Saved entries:
(* ===== verification/PitStops.v ===== *)
(** * Query "pit-stop mean, minimum and maximum" (question q8)

    [Q8] models [average_pit_stop_time] of src/analysis/pandas/q8.py: the
    stops of at most [sup] seconds unless [outliers] is true (the code
    filters when [outliers] is false, the docstring says the opposite),
    the mean, minimum and maximum of the milliseconds ([NaN] on no stop),
    [round(x / 1000, 2)] and the [10.2f] layout.  The arithmetic is that
    of doubles: every float operation is [dbl] (PyNum) of the exact
    result, the sum of the integer column being exact below 2^53 ms;
    [round(x, 2)] of a NumPy float is NumPy's [rint(x * 100) / 100] in
    floats (so 2.675 gives 2.68 where Python's [round] gives 2.67), and
    [10.2f] formats the exact value of the double.  [sup] is the float
    the caller passes, as the rational every finite double is.
    [docstring_selection] is the selection the docstring (lines 14-16)
    describes. *)

From S2P Require Import Prelude PyStr PyNum Tables.

Module Q8.

(** [pit_stops['milliseconds'] / 1000]: a float division. *)
Definition secs (m : Z) : Q := dbl (inject_Z m / 1000).

(** [pit_stops[pit_stops['milliseconds']/1000 <= sup]] unless [outliers]. *)
Definition kept (outliers : bool) (sup : Q) (ms : list Z) : list Z :=
  if outliers then ms
  else List.filter (fun m => Qle_bool (secs m) sup) ms.

(** The docstring: "If True, excludes pit stops longer than [sup]
    seconds from the calculation.  If False, considers all pit stops." *)
Definition docstring_selection (outliers : bool) (sup : Q) (ms : list Z) : list Z :=
  if outliers then List.filter (fun m => Qle_bool (secs m) sup) ms
  else ms.

(** [mean()], [min()], [max()]: [NaN] ([None]) on an empty column; the
    mean is the float sum divided by the count. *)
Definition mean_ms (l : list Z) : option Q :=
  match l with [] => None | _ => Some (dbl (mean_Q l)) end.

Definition min_ms (l : list Z) : option Z :=
  match l with [] => None | x :: r => Some (fold_left Z.min r x) end.

Definition max_ms (l : list Z) : option Z :=
  match l with [] => None | x :: r => Some (fold_left Z.max r x) end.

(** [round(x, 2)] of a NumPy float: [rint(x * 100) / 100]. *)
Definition round2 (q : Q) : Q := dbl (inject_Z (py_round (dbl (q * 100))) / 100).

(** [f"{x:10.2f}"], [nan] included. *)
Definition fmt_stat (o : option Q) : string :=
  rjust (match o with Some q => fmt_fixed 2 q | None => "nan" end) 10.

Definition average_pit_stop_time (pit_stops : list PitStopRow.t) (outliers : bool) (sup : Q) : string :=
  let ms := kept outliers sup (map PitStopRow.milliseconds pit_stops) in
  let avg := option_map (fun m => round2 (dbl (m / 1000))) (mean_ms ms) in
  let min_time := option_map (fun m => round2 (secs m)) (min_ms ms) in
  let max_time := option_map (fun m => round2 (secs m)) (max_ms ms) in
  "-------------------------------------" +:+ newline
  +:+ " Statistic                     Value " +:+ newline
  +:+ "--------------------------------------" +:+ newline
  +:+ " Mean                      " +:+ fmt_stat avg +:+ " s " +:+ newline
  +:+ " Min                  " +:+ fmt_stat min_time +:+ " s " +:+ newline
  +:+ " Max                  " +:+ fmt_stat max_time +:+ " s " +:+ newline
  +:+ "-------------------------------------".
End Q8.

(** ** The spec's example *)

Definition q8_stops : list PitStopRow.t :=
  [PitStopRow.mk 1 10000; PitStopRow.mk 2 30000; PitStopRow.mk 3 90000].

(** On stops of 10 s, 30 s and 90 s, [outliers=False, sup=60] drops
    the 90 s stop (mean 20.00, min 10.00, max 30.00) and [outliers=True]
    keeps all three (mean 43.33, min 10.00, max 90.00). *)
Example pit_stop_spec_example :
  Q8.average_pit_stop_time q8_stops false 60%Q
  = "-------------------------------------" +:+ newline
    +:+ " Statistic                     Value " +:+ newline
    +:+ "--------------------------------------" +:+ newline
    +:+ " Mean                           20.00 s " +:+ newline
    +:+ " Min                       10.00 s " +:+ newline
    +:+ " Max                       30.00 s " +:+ newline
    +:+ "-------------------------------------"
  /\ Q8.average_pit_stop_time q8_stops true 60%Q
  = "-------------------------------------" +:+ newline
    +:+ " Statistic                     Value " +:+ newline
    +:+ "--------------------------------------" +:+ newline
    +:+ " Mean                           43.33 s " +:+ newline
    +:+ " Min                       10.00 s " +:+ newline
    +:+ " Max                       90.00 s " +:+ newline
    +:+ "-------------------------------------".
Proof. split; vm_compute; reflexivity. Qed.

(** A stop of 1015 ms shows as 1.01 s: [1.015] is a double just below
    it, [* 100] stays below 101.5 and [rint] gives 101, where rounding
    the decimal 1.015 half to even would give 1.02. *)
Example pit_stop_round_double :
  Q8.fmt_stat (Some (Q8.round2 (Q8.secs 1015))) = "      1.01" /\ fmt_fixed 2 (1015 # 1000) = "1.02".
Proof. split; vm_compute; reflexivity. Qed.

(** ** The flag and the docstring *)

Lemma filter_not_id {A} (p : A -> bool) (l : list A) x :
  In x l -> p x = false -> List.filter p l <> l.
Proof. intros Hx Hp E. rewrite <- E in Hx. apply filter_In in Hx as [_ Hx]. congruence. Qed.

Lemma long_stop_dropped sup m : (sup < Q8.secs m)%Q -> Qle_bool (Q8.secs m) sup = false.
Proof. intros H. apply not_true_is_false. rewrite Qle_bool_iff. by apply Qlt_not_le. Qed.

(** C19: the code gives [outliers] the meaning the docstring gives to its
    negation: the stops it averages are those the docstring selects for
    [not outliers]; and as soon as one stop is longer than [sup] seconds
    the two readings differ, for either value of the flag ([True]
    averages that stop, [False] drops it). *)
Theorem kept_docstring_inverted outliers sup ms :
  Q8.kept outliers sup ms = Q8.docstring_selection (negb outliers) sup ms
  /\ ((exists m, In m ms /\ (sup < Q8.secs m)%Q) ->
      Q8.kept outliers sup ms <> Q8.docstring_selection outliers sup ms).
Proof.
  split; [by destruct outliers|]. intros (m & Hin & Hlt%long_stop_dropped).
  unfold Q8.kept, Q8.docstring_selection.
  destruct outliers; [apply not_eq_sym|]; exact (filter_not_id _ _ _ Hin Hlt).
Qed.

Lemma kept_docstring_inverted_witness :
  Q8.kept true 60 [10000; 30000; 90000]%Z <> Q8.docstring_selection true 60 [10000; 30000; 90000]%Z.
Proof.
  apply (proj2 (kept_docstring_inverted true 60 [10000; 30000; 90000]%Z)).
  exists 90000%Z. split; [by right; right; left | vm_compute; reflexivity].
Defined.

EXERCISE OBJECTIVE:
In the lines above, spot each one that contains the word "minimum" and copy it.

TASK RESULT:
(** * Query "pit-stop mean, minimum and maximum" (question q8)
    the mean, minimum and maximum of the milliseconds ([NaN] on no stop),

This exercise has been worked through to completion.